Durante a maior tragédia sanitária da história recente do Brasil — a pandemia de Covid-19, que deixou oficialmente mais de 700 mil mortos no país — o então ativista digital Abílio Brunini escolheu o deboche como linguagem pública. Em vídeos publicados nas redes sociais à época, Brunini apareceu usando um saco plástico na cabeça, ironizando o uso de máscaras e ridicularizando medidas de proteção enquanto hospitais lotavam e famílias enterravam seus mortos. Não foi apenas irresponsabilidade política: foi desprezo humano em tempo real.
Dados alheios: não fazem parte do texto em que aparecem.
(** [Put] run to its end: the results channel is closed once every node has
    delivered, and the loop over it has seen all the results. *)
Definition PutContext (ctx : HTTPBackend.Context) (c : t) (nodes : world)
    (bucket key : string) (data : list byte) (contentType contentMD5 : string)
  : world * (string * error) :=
  if (length (put_nodes c bucket key) =? 0)%nat
  then (nodes, (EmptyString, Some "no nodes available"))
  else
    let '(nodes', delivered) :=
      node_puts_context ctx c nodes bucket key data contentType contentMD5 in
    let '(successes, firstETag) :=
      fold_left put_step delivered (0, EmptyString) in
    (nodes',
     if successes <? w c then
       (EmptyString,
        Some ("write quorum not met: " +:+ Strconv.Itoa successes +:+ "/" +:+
              Strconv.Itoa (w c)))
     else (firstETag, None)).

(** The replicated backend of a gateway with the nodes behind it, and its
    [Put]. *)
Definition put (ctx : HTTPBackend.Context) (b : t * world)
    (bucket key : string) (data : list byte) (contentType contentMD5 : string)
  : (t * world) * (string * error) :=
  let res := PutContext ctx b.1 b.2 bucket key data contentType contentMD5 in
  ((b.1, res.1), res.2).

End ClusterBackend.

(** ** Gateway handlers ([cmd/s3_server/gateway.go]) *)

Module GatewayServer.

Import LocalFSBackend NodeServer.

Definition writeS3Error (path code message : string) (status : Z) : response :=
  Response status {[ "Content-Type" := "application/xml" ]}
    (Bytes.of_string
       ("<Error><Code>" +:+ code +:+ "</Code><Message>" +:+ message +:+
        "</Message><Resource>" +:+ path +:+ "</Resource></Error>")).

(** [handlePut] after the backend has returned [(etag, err)]. *)
Definition handlePut (path : string) (res : string * error) : response :=
  match res.2 with
  | Some e =>
      if Strings.Contains e "BadDigest"
      then writeS3Error path "BadDigest" "Content-MD5 mismatch" 400
      else writeS3Error path "InternalError" e 500
  | None => Response 200 {[ "ETag" := res.1 ]} []
  end.

(** [handleGet] after the backend has returned [res] for the request's
    [Range] header. *)
Definition handleGet (path rangeSpec : string) (res : get_result) : response :=
  match g_err res with
  | Some e =>
      if String.eqb e "NoSuchKey"
      then writeS3Error path "NoSuchKey" "The specified key does not exist" 404
      else writeS3Error path "InternalError" e 500
  | None =>
      let h : gmap string string :=
        <[ "Accept-Ranges" := "bytes" ]>
          (<[ "ETag" := g_etag res ]>
             {[ "Content-Type" := g_contentType res ]}) in
      let h :=
        if g_status res =? 206
        then <[ "Content-Range" := "bytes " +:+ rangeSpec ]> h
        else h in
      let h := <[ "Content-Length" := Strconv.Itoa (g_size res) ]> h in
      Response (if g_status res =? 206 then 206 else 200) h
        (default [] (g_body res))
  end.

End GatewayServer.

(** ** The backend interface ([miniobject/backend.go])

    [Put] changes the store; [Get] and [Head] read it. *)

Class Backend (B : Type) := {
  bPut : B -> string -> string -> list byte -> string -> string ->
         B * (string * error);
  bGet : B -> string -> string -> string -> LocalFSBackend.get_result;
  bHead : B -> string -> string -> string * string * Z * bool * error;
  bDelete : B -> string -> string -> B * error
}.

#[export] Instance NodeBackend : Backend NodeServer.t := {
  bPut s bucket key data ct md5 :=
    let '(files', res) :=
      LocalFSBackend.Put (NodeServer.backend s) (NodeServer.io s)
        (NodeServer.rnd s) (NodeServer.files s) bucket key data ct md5 in
    (NodeServer.Build (NodeServer.backend s) files' (NodeServer.io s)
       (NodeServer.rnd s + 1), res);
  bGet s bucket key rangeSpec :=
    LocalFSBackend.Get (NodeServer.backend s) (NodeServer.files s) bucket key rangeSpec;
  bHead s bucket key :=
    LocalFSBackend.Head (NodeServer.backend s) (NodeServer.files s) bucket key;
  bDelete s bucket key :=
    (NodeServer.Build (NodeServer.backend s)
       (LocalFSBackend.Delete (NodeServer.backend s) (NodeServer.files s) bucket key)
       (NodeServer.io s) (NodeServer.rnd s), None)
}.

(** ** Multipart manager ([cmd/s3_server/multipart.go])

    The scratch directory of an upload holds one file per part; the files
    are addressed by upload ID and part number, and [dirs] is the set of
    uploads whose scratch directory exists. *)

Module MultipartManager.

Record PartInfo := Build_PartInfo {
  PartNumber : Z;
  ETag : string;
  Size : Z
}.

Record MultipartUpload := Build_MultipartUpload {
  UploadID : string;
  Bucket : string;
  Key : string;
  Parts : gmap Z PartInfo
}.

Record CompletePart := Build_CompletePart {
  cpPartNumber : Z;
  cpETag : string
}.

Record t (B : Type) := Build {
  uploads : gmap string MultipartUpload;
  dirs : gset string;
  scratch : gmap (string * Z) (list byte);
  backend : B
}.
Arguments Build {B}.
Arguments uploads {B}.
Arguments dirs {B}.
Arguments scratch {B}.
Arguments backend {B}.

Section WithBackend.
Context {B : Type} `{Backend B}.

Definition NewMultipartManager (b : B) : t B := Build ∅ ∅ ∅ b.

(** [InitiateUpload]: [uploadID] is the identifier generated from the clock. *)
Definition InitiateUpload (m : t B) (uploadID bucket key : string) : t B :=
  Build (<[uploadID := Build_MultipartUpload uploadID bucket key ∅]> (uploads m))
    ({[uploadID]} ∪ dirs m) (scratch m) (backend m).

Definition UploadPart (m : t B) (uploadID : string) (partNumber : Z)
    (data : list byte) : t B * (string * error) :=
  match uploads m !! uploadID with
  | None => (m, (EmptyString, Some "NoSuchUpload"))
  | Some upload =>
      if (partNumber <? 1) || (10000 <? partNumber)
      then (m, (EmptyString, Some "InvalidPart"))
      else if negb (bool_decide (uploadID ∈ dirs m))
      then (m, (EmptyString, Some "open: no such file or directory"))
      else
        let etag := Strings.quote (Hex.EncodeToString (MD5.Sum data)) in
        let upload' :=
          Build_MultipartUpload (UploadID upload) (Bucket upload) (Key upload)
            (<[partNumber :=
                 Build_PartInfo partNumber etag (Z.of_nat (length data))]>
               (Parts upload)) in
        (Build (<[uploadID := upload']> (uploads m)) (dirs m)
           (<[(uploadID, partNumber) := data]> (scratch m)) (backend m),
         (etag, None))
  end.

(** The loop of [validateParts]; [seen] and [prevNum] are its two local
    variables. *)
Fixpoint validate_loop (upload : MultipartUpload) (seen : gset Z) (prevNum : Z)
    (parts : list CompletePart) : error :=
  match parts with
  | [] => None
  | part :: rest =>
      if cpPartNumber part <=? prevNum then Some "InvalidPartOrder"
      else if bool_decide (cpPartNumber part ∈ seen) then Some "InvalidPart"
      else
        match Parts upload !! cpPartNumber part with
        | None => Some "InvalidPart"
        | Some stored =>
            if negb (String.eqb (ETag stored) (cpETag part)) then Some "InvalidPart"
            else validate_loop upload ({[cpPartNumber part]} ∪ seen)
                   (cpPartNumber part) rest
        end
  end.

Definition validateParts (upload : MultipartUpload) (parts : list CompletePart)
  : error :=
  match parts with
  | [] => Some "InvalidPart"
  | _ => validate_loop upload ∅ 0 parts
  end.

Definition cleanup (m : t B) (uploadID : string) : t B :=
  Build (uploads m) (dirs m ∖ {[uploadID]})
    (filter (fun kv => kv.1.1 ≠ uploadID) (scratch m)) (backend m).

(** The concatenation loop of [CompleteUpload]: the bytes written to the
    final file and the part digests written to the combined hash, or the
    error of opening a part file. *)
Fixpoint assemble (m : t B) (uploadID : string) (parts : list CompletePart)
  : option (list byte * list byte) :=
  match parts with
  | [] => Some ([], [])
  | part :: rest =>
      match scratch m !! (uploadID, cpPartNumber part) with
      | None => None
      | Some pf =>
          match assemble m uploadID rest with
          | None => None
          | Some (final, sums) => Some (pf ++ final, MD5.Sum pf ++ sums)
          end
      end
  end.

Definition CompleteUpload (m : t B) (uploadID : string)
    (parts : list CompletePart) : t B * (string * error) :=
  match uploads m !! uploadID with
  | None => (m, (EmptyString, Some "NoSuchUpload"))
  | Some upload =>
      match validateParts upload parts with
      | Some e => (m, (EmptyString, Some e))
      | None =>
          match assemble m uploadID parts with
          | None => (m, (EmptyString, Some "open: no such file or directory"))
          | Some (final, sums) =>
              let finalETag :=
                Strings.quote
                  (Hex.EncodeToString (MD5.Sum sums) +:+ "-" +:+
                   Strconv.Itoa (Z.of_nat (length parts))) in
              let '(b', (_, err)) :=
                bPut (backend m) (Bucket upload) (Key upload) final
                  "application/octet-stream" "" in
              let m' := Build (uploads m) (dirs m) (scratch m) b' in
              match err with
              | Some e => (m', (EmptyString, Some e))
              | None => (cleanup m' uploadID, (finalETag, None))
              end
          end
      end
  end.


(** The file of a referenced part, and whether every part recorded for an
    upload has its file in the scratch directory with the recorded digest:
    the state [UploadPart] leaves behind. *)
Definition part_file (m : t B) (uploadID : string) (part : CompletePart)
  : list byte :=
  default [] (scratch m !! (uploadID, cpPartNumber part)).

Definition part_on_disk (m : t B) (uploadID : string) (n : Z) (info : PartInfo)
  : bool :=
  match scratch m !! (uploadID, n) with
  | Some data =>
      String.eqb (ETag info) (Strings.quote (Hex.EncodeToString (MD5.Sum data)))
  | None => false
  end.

Definition upload_on_disk (m : t B) (uploadID : string)
    (upload : MultipartUpload) : bool :=
  forallb (fun kv => part_on_disk m uploadID kv.1 kv.2)
    (map_to_list (Parts upload)).

(** The composite ETag of the spec: the hex MD5 of the concatenated raw
    part digests, a dash and the number of parts, in quotes. *)
(** Every upload of the manager has its parts staged. *)
Definition staged (m : t B) : Prop :=
  forall uploadID upload,
    uploads m !! uploadID = Some upload -> upload_on_disk m uploadID upload = true.

(** The part number the validation loop has reached after a prefix. *)
Definition last_number (prevNum : Z) (parts : list CompletePart) : Z :=
  List.last (map cpPartNumber parts) prevNum.

Definition composite_etag (bodies : list (list byte)) : string :=
  Strings.quote
    (Hex.EncodeToString (MD5.Sum (concat (map MD5.Sum bodies))) +:+ "-" +:+
     Strconv.Itoa (Z.of_nat (length bodies))).

End WithBackend.

(** [handleCompleteMultipart]: the S3 error code and status for the result
    of [CompleteUpload]. *)
Definition complete_status (res : string * error) : string * Z :=
  match res.2 with
  | None => ("", 200)
  | Some e =>
      if String.eqb e "NoSuchUpload" then ("NoSuchUpload", 404)
      else if String.eqb e "InvalidPart" then ("InvalidPart", 400)
      else if String.eqb e "InvalidPartOrder" then ("InvalidPartOrder", 400)
      else ("InternalError", 500)
  end.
Agora, já prefeito de Cuiabá, Abílio tenta reconstruir sua imagem. Diz que ora por Emanuel Pinheiro e pelo presidente Lula. Fala em maturidade, em fé, em pacificação. Mas caráter não se reinventa por decreto nem por postagem devocional. O mesmo “homem” que zombou da morte coletiva agora busca vestir a túnica do cristão conciliador. Só que cristianismo sem compaixão não é fé — é marketing religioso.

A cidade que hoje ele governa sabe: o roteiro mudou, mas o personagem continua o mesmo. Quem não respeitou a dor de um país em luto dificilmente aprenderá a respeitar a dor cotidiana de uma capital abandonada.